FDA Expands Approval of Evinacumab-dgnb (Evkeeza) for Homozygous Familial Hypercholesterolemia in Children as Young as One

The US Food and Drug Administration (FDA) has granted an expanded indication for evinacumab-dgnb (Evkeeza), a fully human monoclonal antibody, to treat children aged 1 to less than 5 years with Homozygous Familial Hypercholesterolemia (HoFH). This decision marks a critical advancement for the youngest patients battling this rare and life-threatening form of high cholesterol, building upon prior approvals for older populations.

Evinacumab is indicated as an adjunct to diet, exercise, and other lipid-lowering therapies (LLTs). The treatment, developed by Regeneron, is a first-in-class drug designed to fill a significant unmet medical need for timely and effective HoFH management in young children.

What is HoFH?

HoFH is the most severe form of familial hypercholesterolemia, an inherited genetic disease. Patients with HoFH have dangerously elevated circulating levels of low-density lipoprotein cholesterol (LDL-C), often exceeding 400 mg/dL from birth. This extreme elevation accelerates the development of atherosclerotic cardiovascular disease (ASCVD), putting patients at a high risk for premature cardiac events as early as their teenage years. With only about 1,300 people affected in the US annually, the condition is incredibly rare.

Mechanism of Action: A Novel Target

Evinacumab operates through a novel mechanism by targeting the protein angiopoietin-like 3 (ANGPTL3).

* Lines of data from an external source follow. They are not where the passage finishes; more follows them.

(* ===== verification/Steady.v ===== *)
(** What keeps the broker from panicking, with nothing promised: not by clients
    (they may choose identifiers), not by the log (an append may fail and still
    leave a record), not by the order of the goroutines (a cancelled reservation
    may find its token gone or its queue full). Messages may then be lost or
    doubled, but every ring has its indices in range, every registered consumer
    has its session, and every pointer leads to a runtime; so every call of the
    broker's interface and every step of a goroutine returns. *)

From S2P Require Import Prelude GoStrings Model RingBuffer Inflight Exchange Wal QueueRuntime.
From S2P Require Import System QueueSpec QueueInv RoundRobin QueueRefine QueueDeliver.
From S2P Require Import Redelivery SystemInv QueueCases Broker Topology BrokerInv Recovery.
From S2P Require Import Frame Engine.

(** ** A ring that may have overflowed

    The indices stay in range whatever is pushed, so no operation of a ring with
    a slot panics, even when a push has overwritten a message and the size
    counts more messages than there are slots. *)

Record ring_safe (q : RingBufferQueue) : Prop := {
  sf_len : Z.of_nat (length (rb_items q)) = rb_cap q;
  sf_cap : 0 < rb_cap q <= max_int;
  sf_head : 0 <= rb_head q < rb_cap q;
  sf_tail : 0 <= rb_tail q < rb_cap q;
  sf_size : min_int <= rb_size q <= max_int;
}.

Lemma ring_ok_safe q : ring_ok q -> 0 < rb_cap q -> ring_safe q.
Proof.
  intros [Hl Hc [Hh1 Hh2] Hs Ht] Hp. split; try done; try lia.
  - rewrite Ht by done. by apply Z.mod_pos_bound.
  - unfold min_int. lia.
Qed.

(** The successor of an index. *)
Lemma next_index i c : 0 <= i < c -> c <= max_int -> exists j, go_rem (i ⊕ 1) c = Done j /\ 0 <= j < c.
Proof.
  intros Hi Hc. rewrite int_add_id by (unfold min_int in *; lia). rewrite go_rem_pos by lia.
  eexists. split; [done|]. apply Z.mod_pos_bound. lia.
Qed.

Lemma ring_push_safe m q : ring_safe q -> exists q', ring_Push m q = Done q' /\ ring_safe q'.
Proof.
  intros [Hl Hc Hh Ht Hs]. destruct (next_index (rb_tail q) (rb_cap q)) as (j & Hj & Hb); [done|lia|].
  unfold ring_Push. rewrite go_store_in by lia. simpl. rewrite Hj. simpl. eexists. split; [done|].
  split; simpl; try done; [by rewrite length_insert|apply wrap64_range].
Qed.

Lemma ring_peek_safe q : ring_safe q -> exists m, ring_Peek q = Done m.
Proof.
  intros [Hl Hc Hh Ht Hs]. destruct (lookup_lt_is_Some_2 (rb_items q) (Z.to_nat (rb_head q))) as [m Hm]; [lia|].
  unfold ring_Peek. rewrite (go_index_Some _ _ m) by (lia || done). by exists m.
Qed.

Lemma ring_pop_safe q :
  ring_safe q ->
  exists m q', ring_Pop q = Done (m, q') /\ ring_safe q' /\ (0 < rb_size q -> rb_size q' = rb_size q - 1).
Proof.
  intros [Hl Hc Hh Ht Hs]. destruct (next_index (rb_head q) (rb_cap q)) as (j & Hj & Hb); [done|lia|].
  destruct (lookup_lt_is_Some_2 (rb_items q) (Z.to_nat (rb_head q))) as [m Hm]; [lia|].
  unfold ring_Pop. rewrite (go_index_Some _ _ m) by (lia || done). simpl.
  rewrite go_store_in by lia. simpl. rewrite Hj. simpl.
  eexists _, _. split; [done|]. split; [|intros Hp; apply int_sub_id; unfold min_int in *; lia].
  split; simpl; try done; [by rewrite length_insert|apply wrap64_range].
Qed.

(** ** One queue *)

Section Queue.
Context {W : Type} `{!WAL W}.
Abbreviation QS := (QState RingBufferQueue W).
Implicit Types (s : QS).

Record rt_safe s : Prop := {
  sa_ring : ring_safe (queue (rt s));
  sa_cons : cons_wf (consumerSessions (rt s)) (consumerOrder (rt s)) (nextConsumer (rt s))
              (w_sessions (wd s));
  sa_shut : closed (rt s) = true -> consumerSessions (rt s) = ∅;
}.

(** What a step of the queue keeps of what it shares with the others. *)
Record kept s s' : Prop := {
  kp_safe : rt_safe s';
  kp_heap : heap_le (w_sessions (wd s)) (w_sessions (wd s'));
  kp_hooks : tokenHooks (rt s') = tokenHooks (rt s);
  kp_owners tok p : w_tokenOwners (wd s') !! tok = Some p ->
    w_tokenOwners (wd s) !! tok = Some p \/ tokenHooks (rt s) = Some p;
  kp_closed : closed (rt s) = true -> closed (rt s') = true;
}.

Lemma kept_refl s : rt_safe s -> kept s s.
Proof. split; auto; done. Qed.

Lemma kept_trans s1 s2 s3 : kept s1 s2 -> kept s2 s3 -> kept s1 s3.
Proof.
  intros [_ Hh Hk Ho Hc] [Hs Hh' Hk' Ho' Hc']. split; [done|by etrans|congruence| |auto].
  intros tok p Hp. destruct (Ho' tok p Hp) as [?|?]; [auto|right; congruence].
Qed.

(** A step that leaves the registry of consumers and the hooks alone. *)
Lemma kept_intro s s' :
  rt_safe s -> ring_safe (queue (rt s')) ->
  (consumerSessions (rt s'), consumerOrder (rt s'), nextConsumer (rt s'), closed (rt s'), tokenHooks (rt s')) =
  (consumerSessions (rt s), consumerOrder (rt s), nextConsumer (rt s), closed (rt s), tokenHooks (rt s)) ->
  cons_wf (consumerSessions (rt s)) (consumerOrder (rt s)) (nextConsumer (rt s)) (w_sessions (wd s')) ->
  heap_le (w_sessions (wd s)) (w_sessions (wd s')) ->
  (forall tok p, w_tokenOwners (wd s') !! tok = Some p ->
     w_tokenOwners (wd s) !! tok = Some p \/ tokenHooks (rt s) = Some p) ->
  kept s s'.
Proof.
  intros [Hr Hc Hs] Hr' [= E1 E2 E3 E4 E5] Hc' Hh Ho. split; try done; [|by rewrite E4].
  split; [done| |]; rewrite ?E1, ?E2, ?E3, ?E4; done.
Qed.

Lemma owners_removed hooks tok (o : gmap string nat) t p :
  owners_remove hooks tok o !! t = Some p -> o !! t = Some p.
Proof. unfold owners_remove. destruct hooks; [|done]. by intros [_ ?]%lookup_delete_Some. Qed.

Lemma owners_registered hooks tok (o : gmap string nat) t p :
  owners_register hooks tok o !! t = Some p -> o !! t = Some p \/ hooks = Some p.
Proof.
  unfold owners_register. destruct hooks; [|by left].
  intros [[_ ->]|[_ ?]]%lookup_insert_Some; [by right|by left].
Qed.

Local Ltac keep :=
  apply kept_intro; qsimpl; eauto using sa_ring, sa_cons, cons_wf_dec, heap_le_dec, owners_removed; try done.

Lemma append_kept r s err s' : wal_append r s = (err, s') -> rt_safe s -> kept s s'.
Proof.
  unfold wal_append. destruct (Append _ _) as [e w]. intros [= _ <-] Hs. by keep.
Qed.

Lemma push_safe m s : rt_safe s -> exists s', push_queue m s = Done s' /\ kept s s'.
Proof.
  intros Hs. destruct (ring_push_safe m _ (sa_ring _ Hs)) as (q & Hq & Hq').
  unfold push_queue. change (Push m (queue (rt s))) with (ring_Push m (queue (rt s))). rewrite Hq. simpl.
  eexists. split; [done|]. by keep.
Qed.

Lemma pop_safe s :
  rt_safe s ->
  exists m s', pop_queue s = Done (m, s') /\ kept s s' /\
    (0 < Size (queue (rt s)) -> Size (queue (rt s')) = Size (queue (rt s)) - 1).
Proof.
  intros Hs. destruct (ring_pop_safe _ (sa_ring _ Hs)) as (m & q & Hq & Hq' & Hsz).
  unfold pop_queue. change (Pop (queue (rt s))) with (ring_Pop (queue (rt s))). rewrite Hq. simpl.
  eexists _, _. split; [done|]. split; [by keep|done].
Qed.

ANGPTL3’s Role: ANGPTL3 naturally inhibits two key enzymes: lipoprotein lipase (LPL) and endothelial lipase (EL), which are responsible for breaking down circulating lipids. This inhibition contributes to high LDL-C and triglyceride levels.
Evinacumab’s Action: As a monoclonal antibody, evinacumab binds to and blocks ANGPTL3. By neutralizing this protein, evinacumab disinhibits LPL and EL, thereby reducing circulating lipids, including LDL-C, independent of the severely impaired LDL receptor pathway often seen in HoFH.

Researchers have found that individuals with non-functional ANGPTL3 naturally exhibit lower LDL-C levels and a reduced risk of coronary artery disease, establishing ANGPTL3 as a promising therapeutic target for cardiovascular prevention.

Clinical Evidence and Safety Profile

This latest approval was supported by safety and efficacy data from a small cohort of six children with HoFH in the United States expanded access or compassionate use programs.

Efficacy: The young patients demonstrated robust reductions in LDL-C, consistent with the strong efficacy observed in older age groups (up to a 50% reduction in LDL-C in previous trials).
Safety: The data showed no new safety concerns were identified in this youngest group.
Common Adverse Reactions: The most frequent side effects included nasopharyngitis (common cold), influenza-like illness, dizziness, rhinorrhea (runny nose), nausea, and fatigue.

The expanded indication follows previous approvals for evinacumab in:

2021: Patients aged 12 and older.
2023: Children aged 5 through 11 years.

The Importance of Early Intervention

Katherine Wilemon, founder and CEO of the Family Heart Foundation, emphasized the significance of the approval, stating it “addresses a critical unmet need” for children who suffer from “extraordinarily high LDL-C levels from birth.”

Because HoFH causes premature ASCVD, an earlier diagnosis and prompt initiation of treatment are crucial for combating high cholesterol and preventing serious complications from diseased arteries and calcified heart valves. Evinacumab’s availability for children as young as one year old is a major step toward closing the treatment gap for this high-risk population.

Pharmacists play a vital role in this new landscape by counseling parents, communicating the mild nature of potential adverse effects, and stressing the necessity of maintaining evinacumab treatment alongside a healthy diet and existing lipid-lowering therapies for maximal efficacy. Research on the drug’s efficacy in children younger than one year of age is ongoing.